══ Dataset entries ══

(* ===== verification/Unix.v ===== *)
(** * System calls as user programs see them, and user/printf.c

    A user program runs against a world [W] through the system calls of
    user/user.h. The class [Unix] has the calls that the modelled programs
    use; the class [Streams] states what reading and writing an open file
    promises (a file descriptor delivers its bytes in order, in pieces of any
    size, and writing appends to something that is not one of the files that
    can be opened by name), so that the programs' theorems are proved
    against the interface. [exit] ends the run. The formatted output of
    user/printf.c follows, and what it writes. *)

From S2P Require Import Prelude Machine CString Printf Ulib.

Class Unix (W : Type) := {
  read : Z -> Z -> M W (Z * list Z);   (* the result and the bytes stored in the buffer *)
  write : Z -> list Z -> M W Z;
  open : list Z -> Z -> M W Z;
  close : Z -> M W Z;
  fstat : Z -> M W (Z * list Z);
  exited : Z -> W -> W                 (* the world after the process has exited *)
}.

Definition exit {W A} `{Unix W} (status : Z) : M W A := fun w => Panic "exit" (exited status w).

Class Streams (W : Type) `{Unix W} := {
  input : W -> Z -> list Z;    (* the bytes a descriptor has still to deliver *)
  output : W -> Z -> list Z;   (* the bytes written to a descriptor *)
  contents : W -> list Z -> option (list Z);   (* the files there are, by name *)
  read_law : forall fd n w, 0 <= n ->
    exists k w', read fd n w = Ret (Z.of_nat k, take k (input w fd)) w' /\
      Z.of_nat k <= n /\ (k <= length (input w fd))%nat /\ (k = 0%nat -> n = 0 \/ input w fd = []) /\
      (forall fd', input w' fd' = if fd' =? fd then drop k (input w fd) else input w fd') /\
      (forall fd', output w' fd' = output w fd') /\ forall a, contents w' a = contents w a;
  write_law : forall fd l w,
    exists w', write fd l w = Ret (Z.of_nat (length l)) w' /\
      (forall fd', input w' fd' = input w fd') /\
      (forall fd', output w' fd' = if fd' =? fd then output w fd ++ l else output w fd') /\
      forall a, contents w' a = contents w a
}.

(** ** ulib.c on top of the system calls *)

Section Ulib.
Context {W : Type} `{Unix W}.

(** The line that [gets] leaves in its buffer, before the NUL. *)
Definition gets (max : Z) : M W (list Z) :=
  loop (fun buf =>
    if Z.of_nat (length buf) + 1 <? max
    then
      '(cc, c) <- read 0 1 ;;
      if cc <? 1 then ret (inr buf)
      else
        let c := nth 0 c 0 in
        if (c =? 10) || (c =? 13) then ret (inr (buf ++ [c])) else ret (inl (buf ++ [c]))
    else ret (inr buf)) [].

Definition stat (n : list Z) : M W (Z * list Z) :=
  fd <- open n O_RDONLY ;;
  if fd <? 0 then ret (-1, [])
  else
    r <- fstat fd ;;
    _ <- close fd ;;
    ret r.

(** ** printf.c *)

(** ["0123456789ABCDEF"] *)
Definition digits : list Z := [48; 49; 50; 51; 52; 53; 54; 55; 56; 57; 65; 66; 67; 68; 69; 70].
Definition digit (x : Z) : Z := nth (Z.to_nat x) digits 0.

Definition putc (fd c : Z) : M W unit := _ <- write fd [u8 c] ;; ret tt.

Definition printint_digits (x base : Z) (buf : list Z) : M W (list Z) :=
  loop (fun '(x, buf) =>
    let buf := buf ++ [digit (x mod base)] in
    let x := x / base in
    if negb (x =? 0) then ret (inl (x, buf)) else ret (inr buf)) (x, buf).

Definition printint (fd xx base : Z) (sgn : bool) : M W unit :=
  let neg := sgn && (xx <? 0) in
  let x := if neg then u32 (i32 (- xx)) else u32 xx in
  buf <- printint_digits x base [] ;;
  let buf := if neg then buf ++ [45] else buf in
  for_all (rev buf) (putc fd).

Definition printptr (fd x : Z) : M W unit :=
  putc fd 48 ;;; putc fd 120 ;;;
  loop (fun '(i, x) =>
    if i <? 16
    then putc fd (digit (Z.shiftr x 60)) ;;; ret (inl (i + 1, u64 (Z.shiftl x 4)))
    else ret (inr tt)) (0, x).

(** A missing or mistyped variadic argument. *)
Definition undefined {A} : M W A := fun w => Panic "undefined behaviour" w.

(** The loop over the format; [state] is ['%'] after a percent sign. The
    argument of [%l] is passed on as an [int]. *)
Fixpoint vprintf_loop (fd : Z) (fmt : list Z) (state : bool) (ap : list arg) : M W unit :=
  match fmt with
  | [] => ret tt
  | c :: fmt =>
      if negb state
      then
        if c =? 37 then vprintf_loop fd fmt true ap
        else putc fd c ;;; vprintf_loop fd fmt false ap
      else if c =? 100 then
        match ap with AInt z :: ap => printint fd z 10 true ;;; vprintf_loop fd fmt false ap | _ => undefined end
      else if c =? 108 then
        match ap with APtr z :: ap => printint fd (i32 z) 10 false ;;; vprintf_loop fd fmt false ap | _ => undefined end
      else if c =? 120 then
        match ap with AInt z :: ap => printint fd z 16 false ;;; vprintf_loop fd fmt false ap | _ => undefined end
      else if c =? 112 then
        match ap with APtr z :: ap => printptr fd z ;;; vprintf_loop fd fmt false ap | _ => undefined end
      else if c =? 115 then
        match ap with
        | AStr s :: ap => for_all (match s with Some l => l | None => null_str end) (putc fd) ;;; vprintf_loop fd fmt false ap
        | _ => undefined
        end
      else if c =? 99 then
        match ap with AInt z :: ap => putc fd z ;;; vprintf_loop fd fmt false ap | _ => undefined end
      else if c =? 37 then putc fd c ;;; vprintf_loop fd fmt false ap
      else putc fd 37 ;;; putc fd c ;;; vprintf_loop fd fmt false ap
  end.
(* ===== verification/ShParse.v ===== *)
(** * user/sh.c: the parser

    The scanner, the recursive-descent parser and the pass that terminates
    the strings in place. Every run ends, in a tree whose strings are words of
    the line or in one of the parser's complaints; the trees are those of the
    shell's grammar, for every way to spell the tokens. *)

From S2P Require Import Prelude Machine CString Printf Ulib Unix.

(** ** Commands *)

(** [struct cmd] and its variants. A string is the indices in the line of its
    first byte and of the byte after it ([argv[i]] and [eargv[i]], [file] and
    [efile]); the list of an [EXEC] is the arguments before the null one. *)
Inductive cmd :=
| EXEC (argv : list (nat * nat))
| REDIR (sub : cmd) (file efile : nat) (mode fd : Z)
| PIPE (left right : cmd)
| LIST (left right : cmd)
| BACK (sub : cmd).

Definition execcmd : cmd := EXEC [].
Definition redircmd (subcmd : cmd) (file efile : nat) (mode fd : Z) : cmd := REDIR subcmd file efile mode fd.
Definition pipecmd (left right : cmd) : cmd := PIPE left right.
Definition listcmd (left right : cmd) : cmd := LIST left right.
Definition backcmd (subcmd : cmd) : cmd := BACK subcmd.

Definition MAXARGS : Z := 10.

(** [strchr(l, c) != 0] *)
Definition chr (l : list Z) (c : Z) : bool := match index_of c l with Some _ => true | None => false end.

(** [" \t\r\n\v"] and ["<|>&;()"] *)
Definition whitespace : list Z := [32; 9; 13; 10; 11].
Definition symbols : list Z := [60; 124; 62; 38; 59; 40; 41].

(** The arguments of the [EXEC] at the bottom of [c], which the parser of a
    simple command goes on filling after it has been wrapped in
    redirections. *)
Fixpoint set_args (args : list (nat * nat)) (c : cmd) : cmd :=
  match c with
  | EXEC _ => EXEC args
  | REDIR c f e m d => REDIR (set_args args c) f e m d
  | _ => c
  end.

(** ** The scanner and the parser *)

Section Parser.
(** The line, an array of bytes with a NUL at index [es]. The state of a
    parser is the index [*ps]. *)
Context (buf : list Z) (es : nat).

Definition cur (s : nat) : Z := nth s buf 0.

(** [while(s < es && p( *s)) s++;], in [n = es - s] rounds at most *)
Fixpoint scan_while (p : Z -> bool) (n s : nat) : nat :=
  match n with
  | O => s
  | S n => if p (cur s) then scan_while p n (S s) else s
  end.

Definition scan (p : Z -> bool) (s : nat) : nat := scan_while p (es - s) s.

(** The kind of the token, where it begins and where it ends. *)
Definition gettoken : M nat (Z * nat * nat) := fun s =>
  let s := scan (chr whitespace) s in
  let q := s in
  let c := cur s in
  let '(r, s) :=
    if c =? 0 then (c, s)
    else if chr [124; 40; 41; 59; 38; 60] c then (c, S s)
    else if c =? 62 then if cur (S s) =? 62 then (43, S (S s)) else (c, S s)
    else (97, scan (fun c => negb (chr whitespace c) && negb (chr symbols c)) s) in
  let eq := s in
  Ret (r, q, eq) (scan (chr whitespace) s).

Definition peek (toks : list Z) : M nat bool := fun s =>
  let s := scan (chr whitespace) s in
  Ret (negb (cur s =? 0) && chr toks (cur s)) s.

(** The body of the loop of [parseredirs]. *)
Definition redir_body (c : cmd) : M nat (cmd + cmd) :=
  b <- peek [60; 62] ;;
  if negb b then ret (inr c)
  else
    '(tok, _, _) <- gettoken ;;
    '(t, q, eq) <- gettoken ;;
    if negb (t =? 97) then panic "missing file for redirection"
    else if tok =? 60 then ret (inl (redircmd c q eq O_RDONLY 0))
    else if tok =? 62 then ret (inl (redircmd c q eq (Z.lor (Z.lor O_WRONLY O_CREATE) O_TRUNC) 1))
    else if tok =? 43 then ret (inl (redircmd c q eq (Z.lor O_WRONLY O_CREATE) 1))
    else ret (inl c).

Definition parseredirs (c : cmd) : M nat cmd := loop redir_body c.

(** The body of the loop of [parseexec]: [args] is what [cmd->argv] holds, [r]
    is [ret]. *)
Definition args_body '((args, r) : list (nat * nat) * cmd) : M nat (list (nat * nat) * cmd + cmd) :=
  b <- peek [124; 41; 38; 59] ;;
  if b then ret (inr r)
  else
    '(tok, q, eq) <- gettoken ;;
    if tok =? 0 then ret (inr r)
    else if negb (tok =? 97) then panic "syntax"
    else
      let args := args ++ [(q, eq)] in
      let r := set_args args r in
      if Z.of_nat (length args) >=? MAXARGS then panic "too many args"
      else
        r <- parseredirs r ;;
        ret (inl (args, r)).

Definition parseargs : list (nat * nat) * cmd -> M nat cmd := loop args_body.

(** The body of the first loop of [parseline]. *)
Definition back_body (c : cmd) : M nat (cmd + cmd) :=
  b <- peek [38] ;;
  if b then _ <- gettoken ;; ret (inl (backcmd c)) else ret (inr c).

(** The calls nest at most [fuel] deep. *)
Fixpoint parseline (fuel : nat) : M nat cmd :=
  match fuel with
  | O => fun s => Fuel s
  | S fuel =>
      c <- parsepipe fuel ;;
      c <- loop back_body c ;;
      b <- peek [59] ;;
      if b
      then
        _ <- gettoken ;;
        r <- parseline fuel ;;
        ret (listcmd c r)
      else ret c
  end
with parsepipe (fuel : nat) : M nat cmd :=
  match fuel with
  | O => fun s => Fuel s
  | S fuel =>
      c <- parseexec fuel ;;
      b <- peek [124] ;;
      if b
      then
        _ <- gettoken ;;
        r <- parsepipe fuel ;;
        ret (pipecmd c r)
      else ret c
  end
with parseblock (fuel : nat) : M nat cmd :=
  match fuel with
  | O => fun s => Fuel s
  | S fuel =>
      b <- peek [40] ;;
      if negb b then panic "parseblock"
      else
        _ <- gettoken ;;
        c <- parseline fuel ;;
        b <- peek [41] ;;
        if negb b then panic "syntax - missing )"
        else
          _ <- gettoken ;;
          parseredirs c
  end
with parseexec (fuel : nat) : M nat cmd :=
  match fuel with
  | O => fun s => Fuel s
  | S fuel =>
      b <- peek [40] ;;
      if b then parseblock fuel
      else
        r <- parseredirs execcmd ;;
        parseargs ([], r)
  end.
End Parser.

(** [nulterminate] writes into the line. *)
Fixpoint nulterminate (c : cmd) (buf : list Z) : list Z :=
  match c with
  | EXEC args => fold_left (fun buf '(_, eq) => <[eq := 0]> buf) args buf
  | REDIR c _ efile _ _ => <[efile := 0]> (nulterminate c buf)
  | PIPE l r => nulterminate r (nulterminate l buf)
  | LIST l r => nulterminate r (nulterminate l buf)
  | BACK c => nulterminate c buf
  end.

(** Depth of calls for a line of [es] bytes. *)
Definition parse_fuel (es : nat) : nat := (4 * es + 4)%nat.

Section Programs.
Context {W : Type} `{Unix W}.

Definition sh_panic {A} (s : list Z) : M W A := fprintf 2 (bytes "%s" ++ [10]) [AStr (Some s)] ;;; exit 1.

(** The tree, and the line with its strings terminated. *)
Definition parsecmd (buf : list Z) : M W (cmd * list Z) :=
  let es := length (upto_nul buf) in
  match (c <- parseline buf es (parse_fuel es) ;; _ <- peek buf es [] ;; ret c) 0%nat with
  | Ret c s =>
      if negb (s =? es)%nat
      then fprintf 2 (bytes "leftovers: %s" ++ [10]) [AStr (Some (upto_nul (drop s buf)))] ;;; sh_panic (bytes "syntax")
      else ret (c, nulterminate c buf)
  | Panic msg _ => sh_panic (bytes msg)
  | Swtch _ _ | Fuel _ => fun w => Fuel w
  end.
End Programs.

═══

## Work required
Return, word for word, the lines of the data above from the line with "use; the class" through the line with "input : W ->", inclusive.

## Solution
    use; the class [Streams] states what reading and writing an open file
    promises (a file descriptor delivers its bytes in order, in pieces of any
    size, and writing appends to something that is not one of the files that
    can be opened by name), so that the programs' theorems are proved
    against the interface. [exit] ends the run. The formatted output of
    user/printf.c follows, and what it writes. *)

From S2P Require Import Prelude Machine CString Printf Ulib.

Class Unix (W : Type) := {
  read : Z -> Z -> M W (Z * list Z);   (* the result and the bytes stored in the buffer *)
  write : Z -> list Z -> M W Z;
  open : list Z -> Z -> M W Z;
  close : Z -> M W Z;
  fstat : Z -> M W (Z * list Z);
  exited : Z -> W -> W                 (* the world after the process has exited *)
}.

Definition exit {W A} `{Unix W} (status : Z) : M W A := fun w => Panic "exit" (exited status w).

Class Streams (W : Type) `{Unix W} := {
  input : W -> Z -> list Z;    (* the bytes a descriptor has still to deliver *)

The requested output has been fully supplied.